Ard s'arrêta si brutalement que Nëjya lui rentra dedans.

— Eh ! s'écria-t-elle, fais attention !

— Je suis désolé, j'ai été surpris.

— Je vois ça. Qui est Dresil ?

— Son fiancé, répondit Ard, que Brun a fait assassiner.

— Oh ! Les produits d'Orellide sont violents, remarqua Dursun.

Deirane fit la moue. Elle savait que son amoureux ne pouvait pas avoir été présent physiquement avec elle la veille. C'était bien Brun et pas Dresil qui l'avait possédée. Mais elle ne voulait pas l'admettre. Que l'aide qu'il lui avait apportée, transcendant la mort, ne s'avérât qu'un délire induit par une drogue lui semblait trop déprimant. Elle se perdit dans une rêverie ou le visage de son bien aimé tenait une grande place.

L'Yriani s'était appuyée à la rambarde et regardait la mer en contrebas. Ard toussa pour attirer son attention.

— Deirane, l'interpella-t-il, il est temps de revenir sur terre.

Son nom ramena la jeune femme au présent.

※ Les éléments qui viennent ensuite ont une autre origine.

Lemma keeps_Uploader_Upload (u : Uploader) (bucket key : string) (body : bytes) :
  keeps_client (Uploader_Upload env u bucket key body).
Proof. unfold Uploader_Upload. keeps_tac. Qed.

Lemma keeps_Downloader_Download (d : Downloader) (buffer : bytes) (bucket key : string) :
  keeps_client (Downloader_Download env d buffer bucket key).
Proof.
  unfold Downloader_Download. cbv zeta.
  apply keeps_bind; [auto with keeps|]. intros [out|err]; [|auto with keeps].
  unfold io_ReadAll. cbv iota. destruct (stream_err (Body out)); keeps_tac.
Qed.

#[local] Hint Resolve keeps_Uploader_Upload keeps_Downloader_Download : keeps.

(** *** Running a sequence *)

Lemma bind_inv {A B} (m : M W A) (k : A -> M W B) (st st' : State W) (b : B) :
  M_bind m k st = Some (b, st') ->
  exists a st1, m st = Some (a, st1) /\ k a st1 = Some (b, st').
Proof.
  unfold M_bind. destruct (m st) as [[a st1]|]; [|done]. eauto.
Qed.

Lemma invoke_inv (i : Input) (st st' : State W) (r : Output i + error) :
  invoke env i st = Some (r, st') ->
  exists options, s3Client (svc st) = Some options /\
                  r = answer env i options st /\ st' = after env i options st.
Proof.
  destruct (s3Client (svc st)) as [options|] eqn:Hc.
  - rewrite (invoke_eq _ options) by done. intros [= <- <-]. eauto.
  - unfold invoke, M_bind, client. by rewrite Hc.
Qed.

(** The parts [upload_parts] reports are the parts it was given, in the
    order it was given them. *)
Lemma upload_parts_numbers (bucket key : string) (uploadId : nat)
    (order : list (Z * bytes)) (completed result : list CompletedPart)
    (st st' : State W) :
  upload_parts env bucket key uploadId order completed st = Some (inl result, st') ->
  PartNumber <$> result = (PartNumber <$> completed) ++ order.*1.
Proof.
  revert completed st. induction order as [|[n data] rest IH]; intros completed st H.
  - cbn in H. injection H as <- <-. by rewrite app_nil_r.
  - cbn [upload_parts] in H. apply bind_inv in H as (r & st1 & _ & H).
    destruct r as [etag|err]; [|done].
    apply IH in H. rewrite H, fmap_app. cbn. by rewrite <- app_assoc.
Qed.

(** The facade's upload is the manager's upload with parts of 10 MiB: the
    same error and the same world; a failure adds a line to the log. *)
Lemma UploadLargeObject_is_Upload (bucketName objectKey : string) (largeObject : bytes)
    (st : State W) :
  match Uploader_Upload env {| PartSize := 10 * 1024 * 1024 |}
          bucketName objectKey largeObject st with
  | Some (err, st1) =>
      exists st', UploadLargeObject env bucketName objectKey largeObject st
                  = Some (err, st') /\
                  world st' = world st1 /\ svc st' = svc st1
  | None => UploadLargeObject env bucketName objectKey largeObject st = None
  end.
Proof.
  unfold UploadLargeObject. cbv zeta. unfold manager_NewUploader.
  rewrite facade_part_size.
  destruct (Uploader_Upload env _ bucketName objectKey largeObject st)
    as [[[e|] st1]|] eqn:Hrun; unfold M_bind; rewrite Hrun; cbn; eauto.
Qed.

Lemma DownloadLargeObject_is_Download (bucketName objectKey : string) (st : State W) :
  match Downloader_Download env {| Downloader_PartSize := 10 * 1024 * 1024 |} []
          bucketName objectKey st with
  | Some (r, st1) =>
      exists st', DownloadLargeObject env bucketName objectKey st = Some (r, st') /\
                  world st' = world st1 /\ svc st' = svc st1
  | None => DownloadLargeObject env bucketName objectKey st = None
  end.
Proof.
  unfold DownloadLargeObject. cbv zeta.
  unfold manager_NewDownloader, manager_NewWriteAtBuffer.
  rewrite facade_part_size.
  destruct (Downloader_Download env _ [] bucketName objectKey st)
    as [[[data [e|]] st1]|] eqn:Hrun; unfold M_bind; rewrite Hrun; cbn; eauto.
Qed.

(** A successful upload went through these three steps. *)
Lemma Upload_succeeded_inv (u : Uploader) (bucket key : string) (body : bytes)
    (options : s3_Options) (st st' : State W) :
  s3Client (svc st) = Some options ->
  Uploader_Upload env u bucket key body st = Some (None, st') ->
  exists uploadId st0 completed st1,
    answer env (CreateMultipartUploadInput bucket key) options st = inl uploadId /\
    st0 = after env (CreateMultipartUploadInput bucket key) options st /\
    upload_parts env bucket key uploadId
      (completion_order (completion_choices env (world st0))
         (number_parts 1 (split_parts (PartSize u) body))) [] st0
    = Some (inl completed, st1) /\
    svc st1 = svc st /\
    answer env (CompleteMultipartUploadInput bucket key uploadId (manifest completed))
      options st1 = inl tt /\
    st' = after env (CompleteMultipartUploadInput bucket key uploadId (manifest completed))
            options st1.
Proof.
  intros Hc H. unfold Uploader_Upload in H. cbv zeta in H.
  apply bind_inv in H as (s & st0 & Hs & H).
  rewrite (invoke_eq _ options) in Hs by done. injection Hs as <- <-.
  destruct (answer env (CreateMultipartUploadInput bucket key) options st)
    as [uploadId|err] eqn:Hcreate; [|done].
  apply bind_inv in H as (choices & st0' & Hch & H).
  unfold in_world in Hch. injection Hch as <- <-.
  apply bind_inv in H as (r & st1 & Hparts & H).
  assert (svc st1 = svc st) as Hsvc.
  { destruct (keeps_upload_parts bucket key uploadId
                (completion_order
                   (completion_choices env
                      (world (after env (CreateMultipartUploadInput bucket key) options st)))
                   (number_parts 1 (split_parts (PartSize u) body))) []
                (after env (CreateMultipartUploadInput bucket key) options st) options Hc)
      as (a & st2 & Hrun & Hs).
    pose proof (eq_trans (eq_sym Hparts) Hrun) as E. by injection E as <- <-. }
  destruct r as [completed|err].
  - apply bind_inv in H as (c & st2 & Hcomplete & H).
    rewrite (invoke_eq _ options) in Hcomplete by congruence.
    injection Hcomplete as <- <-.
    destruct (answer env (CompleteMultipartUploadInput bucket key uploadId
                            (manifest completed)) options st1) as [[]|err] eqn:Hc2.
    + cbn in H. injection H as <-.
      exists uploadId, (after env (CreateMultipartUploadInput bucket key) options st),
        completed, st1.
      by repeat split.
    + apply bind_inv in H as (? & ? & _ & H). done.
  - apply bind_inv in H as (? & ? & _ & H). done.
Qed.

Le vieillard était le seul à l'utiliser. Il refusait de se soumettre aux ordres de Brun qui l'avait remplacé par Serlen. Cela la touchait beaucoup, elle savait qu'il risquait gros en faisant cela.

— La première partie du plan est réalisée, remarqua Dursun. Mais il reste la deuxième à accomplir et là, ce n'est pas gagné.

— Il existe donc un plan là derrière, dit Ard. Mais un plan pour quoi ?

— Pour que Brun soit persuadé qu'il est le père du fils de Deirane.

— Il n'est pas idiot. Il sait compter, intervint l'intéressée. Même lui comprendra que sa naissance arrive trop vite.

— Et qu'en pense Orellide de cette deuxième partie ? Est-elle au courant ?

— Absolument pas. C'est une initiative personnelle.

— Et tu crois qu'elle approuvera ?

— Elle lui montrera que Deirane est capable de faire ce qui est nécessaire, expliqua Dursun, et qu'elle est bien celle qui doit lui succéder.

— C'est un plan risqué. Et si elle s'y oppose ?

— Vous ne savez même pas ce qui est prévu, protesta Nëjya.

Malgré l'intimité qui existait entre elles et le vieillard, Nëjya n'arrivait pas à le considérer comme un égal. Elle ne pouvait s'empêcher de manifester une déférence qui le mettait parfois mal à l'aise.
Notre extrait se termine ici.